▶ **Aim of the task**:
Repeat exactly the lines of the entries below from the one with "tokens, the configuration." through the one with "code is read", both ends included, and nothing else.

▶ **Records for this exercise**:
————

Lemma imagesOf_without_other (userId other : string) (w : World) :
  other ≠ userId →
  imagesOf other (withoutImages userId w) = imagesOf other w.
Proof.
  intros Hne. unfold imagesOf, withoutImages. simpl.
  induction (userImages w) as [|i l IH]; [reflexivity|].
  destruct (decide (userImage_userId i = userId)) as [Heq | Hne'].
  - rewrite (filter_cons_False (fun i => userImage_userId i ≠ userId));
      [|intros Hc; by apply Hc].
    rewrite (filter_cons_False (fun i => userImage_userId i = other))
      by congruence.
    exact IH.
  - rewrite (filter_cons_True (fun i => userImage_userId i ≠ userId)) by done.
    destruct (decide (userImage_userId i = other)) as [Ho | Ho].
    + rewrite !(filter_cons_True (fun i => userImage_userId i = other))
        by done.
      by rewrite IH.
    + by rewrite !(filter_cons_False (fun i => userImage_userId i = other))
        by done.
Qed.

Lemma imagesOf_withImage_other (userId other : string) (image : Image)
    (w : World) :
  other ≠ userId →
  imagesOf other (withImage userId image w) = imagesOf other w.
Proof.
  intros Hne. rewrite <- (imagesOf_without_other userId other w Hne).
  unfold imagesOf, withImage, withoutImages. simpl.
  rewrite list.filter_app.
  rewrite (filter_cons_False (fun i => userImage_userId i = other))
    by (simpl; congruence).
  rewrite filter_nil. apply app_nil_r.
Qed.

Lemma withoutImages_again (userId : string) (w : World) :
  withoutImages userId (withoutImages userId w) = withoutImages userId w.
Proof.
  unfold withoutImages, prisma.setUserImages. simpl. f_equal.
  induction (userImages w) as [|i l IH]; [reflexivity|].
  destruct (decide (userImage_userId i = userId)) as [Heq | Hne].
  - rewrite (filter_cons_False (fun i => userImage_userId i ≠ userId));
      [done | intros Hc; by apply Hc].
  - rewrite !(filter_cons_True (fun i => userImage_userId i ≠ userId)) by done.
    by rewrite IH.
Qed.

Lemma find_user_none (userId : string) (w : World) :
  find (fun u => bool_decide (user_id u = userId)) (users w) = None →
  ¬ userExists userId w.
Proof.
  intros Hnone (u & Hin & Hid). apply list_elem_of_In in Hin.
  apply (find_none _ _ Hnone u) in Hin.
  by apply bool_decide_eq_false in Hin.
Qed.

Lemma find_user_some (userId : string) (w : World) (u : User) :
  find (fun u => bool_decide (user_id u = userId)) (users w) = Some u →
  userExists userId w.
Proof.
  intros Hu. apply find_some in Hu as [Hin Hid]. exists u.
  split; [by apply list_elem_of_In | by apply bool_decide_eq_true in Hid].
Qed.
(* ===== verification/Prelude.v ===== *)
(** * PeerGuard: a verification library

    PeerGuard is a peer-to-peer VPN.  A server keeps the peers of each network
    in touch; the nodes find ways to reach each other over UDP, or fall back on
    other peers and on the server, and carry IP packets, files and SOCKS5
    connections over what they found.  This library models the program in Rocq,
    component by component, and proves what makes each component, and the
    components together, correct, with the places where the program does
    something else.

    ** The program and the files

    Ground: the Go language and the parts of its library the program uses.
    - Prelude: bytes, fixed-width integers, slices with spare capacity, outcomes
      of calls ([res]: [Ok], [Err], [Panic]), lists; the tactics and the hint
      databases.
    - Text, GoTime, Url, Base64, Netip, Flags: [strconv] and [strings], [time],
      [net/url] with [http.Header], [encoding/base64], [net.IP] with [net/netip],
      [flag].
    - Langs ([langs/]): errors with codes, the nonce of a control connection.

    Caches: Lru ([cache/lru/lru.go]), CacheTTL ([cache/cache.go]).

    Streams.
    - Rdt ([rdt/]): one reliable connection, its frames, timers and listener.
    - RdtProtocol: two of them over a network that loses, reorders and duplicates.
    - Stream: what a byte stream cut into frames promises its reader.
    - Connmux ([connmux/connmux.go]): many connections over one stream.
    - Duplex: programs on the two ends of a connection, and their schedules.

    The way from node to node.
    - Stun ([stun/stun.go]), Disco ([disco/]): packets, identifiers, NAT types,
      the relay protocol of [disco/udp/relay.go].
    - DiscoUdp ([disco/udp/]): who is reachable at which address.
    - NetUdp ([net/]): read deadlines, connections over one packet socket.
    - Ws ([disco/ws/ws.go]): the control connection of a node to the server.
    - Secure ([secure/]): the two encryptions of datagrams.
    - P2p ([p2p/]): the packet connection that uses all of these.

    The server.
    - Auth ([peermap/auth], [peermap/exporter/auth], [peermap/config]): secrets,
      tokens, the configuration.
    - Peermap ([peermap/peermap.go]): peers, networks, messages, requests;
      PeermapFacts and PeermapInv hold the theorems about them.
    - Api ([peermap/api]), Exporter ([peermap/exporter/client.go]), Login
      ([peermap/oidc]): administrators, operators and users; Join
      ([peermap/network], [oidc/http.go], [peermap/ui]): the links of a login and the
      static files.

    What runs on a node.
    - Vpn, VpnRun ([vpn/], [vpn/nic/], [vpn/nic/tun/]): packets, the virtual NIC,
      the packet loops, the device, the routes and the end of it all.
    - Netlink ([netlink/], [tun.go]): addresses and routes of four kinds of systems.
    - Card, Rootless ([vpn/nic/gvisor/], [rootless/forward.go]), Relay ([relay] of
      [forward.go]), Proxy ([rootless/proxy.go]), Socks5 ([socks5/]): the same
      without a device.
    - Upnp ([upnp/upnp.go], [disco/udp/upnp.go]): a port of the router.
    - Daemon ([cmd/pgcli/vpn/vpn.go], [disco/server.go]): from flags to a running
      node, and the secret between its starts.
    - Startup, Ipc ([cmd/pgcli/vpn/vpn.go], [vpn/ipc]): what is started, in which
      order and with which ends; what a running node tells about itself.
    - Closing ([p2p/conn.go], [disco/udp/udp.go]): how a packet connection closes.
    - Fileshare ([fileshare/], [cmd/pgcli/download]), Serve ([filemanager.go]): files
      between peers, and the loop of the server of files.

    The programs: Admin ([cmd/pgcli/admin]), Commands ([cmd/pgcli], [cmd/pgmap]).

    Components together.
    - Control: [Ws] and [Peermap], what one client and the server make of the
      messages of another.
    - Overlay: [P2p], [DiscoUdp], [Ws], [Secure] and [Peermap], a datagram from
      node to node on each of the three paths.
    - Tunnel: these with [Vpn] and [Daemon], a packet from the device of one node to
      that of another.

    Each file says at its top what its state stands for.  A definition has the
    name of the function, method or type it translates, and stands beside the
    others of its source file; a receiver becomes the first argument or the
    state that is threaded through.

    ** How the code is read

    A struct is a [Record], and an object that is shared by reference (a
    [*peerConn], a [*MuxConn], a packet of the pool) is an index into an arena, so
    that aliasing is visible.  Slices that are read in place ([gslice]) carry
    their capacity, because Go can read and append beyond their length.  An
    [intN] or [uintN] wraps around where the program computes with it.  A map is
    a [gmap]; a loop over a map visits [map_to_list], and the theorems do not
    depend on the order unless they say so.

    A call that can fail gives a [res]; [Panic] stands for everything that ends the
    goroutine (and thereby the process): an index out of range, a send on a closed
    channel, a nil dereference.  A theorem that ends in [panic_iff] gives the exact
    inputs on which code panics.

    Goroutines that share state are processes whose steps interleave in an
    inductive relation, a critical section being one step; where the work of
    goroutines is sequential, it is a function.  Theorems about such relations
    hold in every reachable state or on every execution.  The programs of
    [Duplex] have one outcome on every schedule ([Duplex.session_unique]).  The
    clock, the random bytes and the answers of the outside world are arguments.
    Logs are left out, and rate
    limiters only delay.

    ** Interfaces

    - [Lru.CacheLaws], [Lru.ClearLaws]: what the users of an LRU cache rely on
      ([CacheTTL], [Secure], [P2p], [Vpn]); discharged by [LruCache].
    - [Secure.SymmAlgo] with [SymmLaws]: what one end encrypts the other decrypts;
      discharged by AES-CBC and ChaCha20-Poly1305, used by [P2p] and [Overlay].
    - [Stream.FrameReader] with [FrameReaderLaws]: reading a stream of frames;
      discharged by the connections of [Connmux] and of [Ws].
    - [Daemon.SecretStore] with [SecretStoreLaws]: a secret that is stored is loaded
      again; discharged by both stores of the program.

    ** What is shown

    - Streams: with an MTU of at most 1500, what is read is a prefix of what was
      written, whatever the network does ([read_is_prefix]); a segment is kept until
      it arrives ([pooled_or_arrived]); when the connection retransmits
      ([query_round_retransmits]) and when it never does again
      ([parked_never_retransmits]); multiplexed streams are exact, and where they
      wait ([frames_demuxed]); so are control streams ([stream_exact]), up to the
      size of a frame ([write_intact_iff]); relayed streams are prefixes, a
      half-closed one is cut, and so are long datagrams ([relay_exact]).
    - Datagrams: what one node writes another reads, over the server, over a peer
      and directly ([datagram_via_server], [datagram_via_peer],
      [datagram_direct]); both peers agree on their key ([secure_peers_agree]);
      relays are chosen in turn ([relay_round_robin]); the packet formats round-trip
      ([response_roundtrip], [relay_roundtrip]); demultiplexing ([demux_exact]);
      when closing ends ([close_ends_iff]) and what it can break
      ([closed_channel_panics]).
    - The virtual network: a packet of one device reaches the other
      ([device_to_device]); the fate of every packet ([outbound_fate]), also of one
      for the node itself ([own_packets]); a packet has one owner
      ([packets_owned_once]); the address of a node leads to it
      ([address_leads_to_node]); the end terminates, and when it panics
      ([shutdown_ends]); routes and
      discovery agree ([ignored_follow_routes]); subscriptions to the system
      ([subscription_breaks_iff]).
    - The server: its tables agree in every reachable state
      and who is found in them has shown a secret ([reachable_tables_agree]); a peer
      reaches its own network and the neighbours
      only ([messages_stay_in_reach]); which messages end the server
      ([message_panic_iff], [failed_upgrade_poisons]); leads and liveness
      ([lead_end_to_end], [live_peer_kept]); what administrators and users get
      ([api_confined], [set_meta_applies], [printed_secret_admits], [login_wedges],
      [login_links], [login_remembered]).
    - Applications: file transfer, with the deadline of its handshake
      ([resumed_download], [download_checked],
      [request_panic_iff], [link_leads_back], [added_files], [served_in_turn]),
      SOCKS5 ([session], [accepted_credentials]), the proxy ([proxy_access]),
      listeners ([combined_exact], [close_results]), the card ([card_init_panic_iff]),
      UPnP ([mapped_until_closed]).
    - Processes: how the daemon ends and what it leaves open ([run_ends]), what it
      shows ([peers_shown]),
      what command lines mean ([vpn_command_line], [main_dispatch],
      [map_configuration]).
    - Ground: the LRU cache refines a recency list ([run_refines]).

    ** Bounds and fuel

    Sequence numbers of [rdt] wrap at 2^32; the protocol theorems bound the frames of
    a connection by [max_frames] = 2^30 and the window by 16383, so that serial
    comparisons are comparisons.  Its packets are read into 1500 bytes and its
    channels hold 1024 segments and 256 NCKs and queries; a channel of [connmux] holds
    128 payloads, one of a datagram listener 512; a copy takes 32 KiB at a time.  These
    are in the model: a sender waits, a reader that is held up is a state, and what
    does not fit is cut.  The file of a transfer is shorter than 4 GiB,
    since its size is sent in a [uint32]; a link leads back for numbers below 32768.
    UPnP tries twenty ports.  A function that takes fuel has it from a
    bound on its recursion: the length of the input ([Netip], [Socks5], [Secure.blocks], [Fileshare.pieces], [Stun.foreachAttr]), the distance
    of two sequence numbers ([Rdt.nck_fuel]), the size of a pool ([Rdt.drain]), the
    digits of a number ([Text.itoa_go]: 20 for 64 bits).  That the fuel is enough is
    part of the theorem about the loop ([Rdt.sendNCK_diverges_iff] says when no fuel
    is).

    ** Outside of the sources

    Parameters of the definitions, with the laws of their documentation where a
    theorem needs them: [sha256], the AES block cipher, the AEAD construction,
    elliptic curves and base58, the codecs of JSON, base64 and URLs where they are
    not written out, the WebSocket library, the OIDC library, HTTP and XML, the
    parsers of IP headers and the ICMP serialiser, the gVisor network stack, the
    device and the sockets.  Each theorem that has such a law as a hypothesis has
    a witness in which the parameter is a concrete function.

    ** Not modelled

    - The calls of the operating systems behind [netlink/] and [tun.go], of which
      [Netlink] has the arguments and the results; [LinkByIndex], which nothing
      calls; the callbacks of Windows.
    - Printing: usage texts, progress bars, the QR code, logs.
    - The gVisor stack behind [vpn/nic/gvisor]; what hands it packets and takes
      connections from it is in [Card] and [Rootless].
    - The parsing of HTTP, JSON, YAML and XML, which is the library's: what is done
      with a parsed request or document is modelled.
    - Real time: that a timer fires, and when, is a step or an argument.
    - The zones of IPv6 addresses; errors of a UDP socket in what is built on
      [DiscoUdp.writeUDP], and there the millisecond for which [findPeerID] keeps an
      answer, which [P2p.findPeerID_kept] has; that the lock of a network is free
      while [SetIfAbsent] looks at the old connection.
    - What [encoding/json] does to texts that are not valid UTF-8: the laws of the
      documents in [Auth], [Exporter] and [Daemon] are meant for the others. *)

From Stdlib Require Import ZArith Lia Strings.Byte Strings.String.
From stdpp Require Export base list gmap countable numbers option relations sorting.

————

▶ **Exercise result**:
      tokens, the configuration.
    - Peermap ([peermap/peermap.go]): peers, networks, messages, requests;
      PeermapFacts and PeermapInv hold the theorems about them.
    - Api ([peermap/api]), Exporter ([peermap/exporter/client.go]), Login
      ([peermap/oidc]): administrators, operators and users; Join
      ([peermap/network], [oidc/http.go], [peermap/ui]): the links of a login and the
      static files.

    What runs on a node.
    - Vpn, VpnRun ([vpn/], [vpn/nic/], [vpn/nic/tun/]): packets, the virtual NIC,
      the packet loops, the device, the routes and the end of it all.
    - Netlink ([netlink/], [tun.go]): addresses and routes of four kinds of systems.
    - Card, Rootless ([vpn/nic/gvisor/], [rootless/forward.go]), Relay ([relay] of
      [forward.go]), Proxy ([rootless/proxy.go]), Socks5 ([socks5/]): the same
      without a device.
    - Upnp ([upnp/upnp.go], [disco/udp/upnp.go]): a port of the router.
    - Daemon ([cmd/pgcli/vpn/vpn.go], [disco/server.go]): from flags to a running
      node, and the secret between its starts.
    - Startup, Ipc ([cmd/pgcli/vpn/vpn.go], [vpn/ipc]): what is started, in which
      order and with which ends; what a running node tells about itself.
    - Closing ([p2p/conn.go], [disco/udp/udp.go]): how a packet connection closes.
    - Fileshare ([fileshare/], [cmd/pgcli/download]), Serve ([filemanager.go]): files
      between peers, and the loop of the server of files.

    The programs: Admin ([cmd/pgcli/admin]), Commands ([cmd/pgcli], [cmd/pgmap]).

    Components together.
    - Control: [Ws] and [Peermap], what one client and the server make of the
      messages of another.
    - Overlay: [P2p], [DiscoUdp], [Ws], [Secure] and [Peermap], a datagram from
      node to node on each of the three paths.
    - Tunnel: these with [Vpn] and [Daemon], a packet from the device of one node to
      that of another.

    Each file says at its top what its state stands for.  A definition has the
    name of the function, method or type it translates, and stands beside the
    others of its source file; a receiver becomes the first argument or the
    state that is threaded through.

    ** How the code is read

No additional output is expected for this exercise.